Sunday, May 10, 2009

Thoughts on ... Integrity

Numerous characteristics of leaders have been selected as central to the role of leadership. We choose to work with leaders who have embraced two, in particular; personal integrity and courage. As change agents we are, first of all, servants of our clients. Our impact can only be through them and we are only as good, in terms of results, as our clients. Since we are deeply committed to finding and engaging what we call “truth”, we seek out clients who are, in the final analysis, more interested in their personal integrity than they are in their commercial or reputational success. Often our clients find success in the terms that many would recognize but it derives not from their intentional manipulation or exploitation of others but from their restless pursuit of being real and authentic as leaders. Such seemingly naïve optimism comes not from a failure to recognize that commercial success is often fraught with moral challenge but from a choice that if we choose what is higher, loftier, more noble, then perhaps more of that will emerge.

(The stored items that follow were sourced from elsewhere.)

(** The loop over the sockets: it stops at the first response, skips the sockets that have
    failed before, and marks those that fail now. *)
Lemma recv_sockets_spec n j last bits err k :
  MAX_SOCKETS ≤ 8 * length bits → polled recv bits err →
  ∃ r bits' err' k', recv_sockets n j ns recv clock last bits err k = Done (r, bits', err', k') ∧
    length bits' = length bits ∧ polled recv bits' err' ∧ (∀ i, marked bits i → marked bits' i) ∧
    match r with
    | Some (q, last') => received recv clock ns q ∧ last' = S (r_sock q)
    | None => ∀ i, j ≤ i < j + n → marked bits' ((i + last) mod ns)
    end.
Proof using Hok Hns.
  revert j bits err k. induction n as [|n IH]; intros j bits err k Hl Hp; cbn [recv_sockets].
  { eexists _, _, _, _. split_and!; [done|done|done|done|]. intros i Hi. lia. }
  set (cur := (j + last) mod ns). assert (cur < ns) as Hcur by (apply Nat.mod_upper_bound; lia).
  assert (cur < 8 * length bits) as Hbit by (clearbody cur; lia).
  destruct (bit_check_in bits cur Hbit) as [b Eb]. rewrite Eb. cbn [mbind run_bind]. destruct b.
  - destruct (IH (S j) bits err k Hl Hp) as (r & bits' & err' & k' & E & Hl' & Hp' & Hm & Hr).
    eexists _, _, _, _. split_and!; [exact E|done|done|done|]. destruct r as [[q last']|]; [done|].
    intros i Hi. destruct (decide (i = j)) as [->|]; [by apply Hm|]. apply Hr. lia.
  - pose proof (recv_one_spec recv cur k (clock k) bits err Hok Hp) as Ho.
    destruct (recv_one cur (recv k cur) (clock k) err) as [[q|] err1].
    + destruct Ho as (-> & packet & Hr & Hne & ->). eexists _, _, _, _. split_and!; [done|done|done|done|].
      split; [by exists k, cur, packet|done].
    + destruct Ho as [Hne Hsrc]. destruct (bit_ops_spec bits cur Hbit) as [(bits1 & E1 & Hl1 & Hb1) _].
      rewrite E1. cbn [mbind run_bind]. destruct (IH (S j) bits1 err1 (S k)) as (r & bits' & err' & k' & E & Hl' & Hp' & Hm & Hr);
        [by rewrite Hl1|by split|]. eexists _, _, _, _. split_and!; [exact E|congruence|done| |].
      * intros i Hi. apply Hm. unfold marked. rewrite Hb1. by destruct (decide (i = cur)).
      * destruct r as [[q last']|]; [done|]. intros i Hi. destruct (decide (i = j)) as [->|]; [|apply Hr; lia].
        apply Hm. unfold marked. rewrite Hb1. by rewrite decide_True.
Qed.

Thoughts on ... Leadership

We have often observed and validated that “as go the leaders, so goes the change… or not”. We start from a conviction that leaders are not heroes but real ordinary people, often with extra-ordinary gifts, who must first live out in themselves the changes and growth that they seek for their organization. Certainly, how they engage their strengths is important, but of even greater significance is how they engage their weakness, their sense of inadequacy, their fraility. It is as leaders confront and engage their own disadvantages that they develop a capacity to elicit in others the courage, confidence and capacity to overcome their own barriers to greater performance. Inspiration matters, to be sure, but the ‘perspiration’ of personal growth in leaders is fundamental to their capacity to exert positive influence on their organizations. We challenge leaders to grow first, if they would lead others.